TASK DESCRIPTION
Go through the entries below. Copy each line in which "match" appears.

Saved entries
↓

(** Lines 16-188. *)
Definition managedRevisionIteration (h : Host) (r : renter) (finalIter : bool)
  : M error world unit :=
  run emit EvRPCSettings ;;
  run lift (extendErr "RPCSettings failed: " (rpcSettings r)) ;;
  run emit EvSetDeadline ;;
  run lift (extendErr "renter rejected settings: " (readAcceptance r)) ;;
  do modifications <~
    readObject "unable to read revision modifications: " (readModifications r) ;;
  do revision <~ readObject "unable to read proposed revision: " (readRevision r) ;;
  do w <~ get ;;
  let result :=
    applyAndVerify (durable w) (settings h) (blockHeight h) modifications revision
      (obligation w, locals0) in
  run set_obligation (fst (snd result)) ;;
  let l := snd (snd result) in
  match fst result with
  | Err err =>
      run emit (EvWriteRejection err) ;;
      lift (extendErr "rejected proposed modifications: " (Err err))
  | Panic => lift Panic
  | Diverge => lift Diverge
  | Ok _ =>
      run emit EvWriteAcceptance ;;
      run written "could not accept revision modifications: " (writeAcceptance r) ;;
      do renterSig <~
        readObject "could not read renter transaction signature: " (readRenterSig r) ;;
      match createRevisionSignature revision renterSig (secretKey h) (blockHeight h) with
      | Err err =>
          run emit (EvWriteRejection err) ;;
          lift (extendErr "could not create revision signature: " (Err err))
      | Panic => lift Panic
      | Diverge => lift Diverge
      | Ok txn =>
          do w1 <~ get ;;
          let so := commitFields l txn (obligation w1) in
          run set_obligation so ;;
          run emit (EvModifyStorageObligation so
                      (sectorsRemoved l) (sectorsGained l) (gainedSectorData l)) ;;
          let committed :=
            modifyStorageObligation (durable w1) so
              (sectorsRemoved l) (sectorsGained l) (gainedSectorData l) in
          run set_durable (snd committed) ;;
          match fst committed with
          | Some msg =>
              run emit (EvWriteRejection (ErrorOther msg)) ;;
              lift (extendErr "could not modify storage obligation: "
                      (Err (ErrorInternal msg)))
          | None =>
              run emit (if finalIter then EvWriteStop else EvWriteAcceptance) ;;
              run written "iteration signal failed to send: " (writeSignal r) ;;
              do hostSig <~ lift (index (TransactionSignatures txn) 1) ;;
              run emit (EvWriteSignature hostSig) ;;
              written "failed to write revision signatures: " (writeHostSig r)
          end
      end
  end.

↑

SOLUTION TO THE EXERCISE
  match fst result with
      match createRevisionSignature revision renterSig (secretKey h) (blockHeight h) with
          match fst committed with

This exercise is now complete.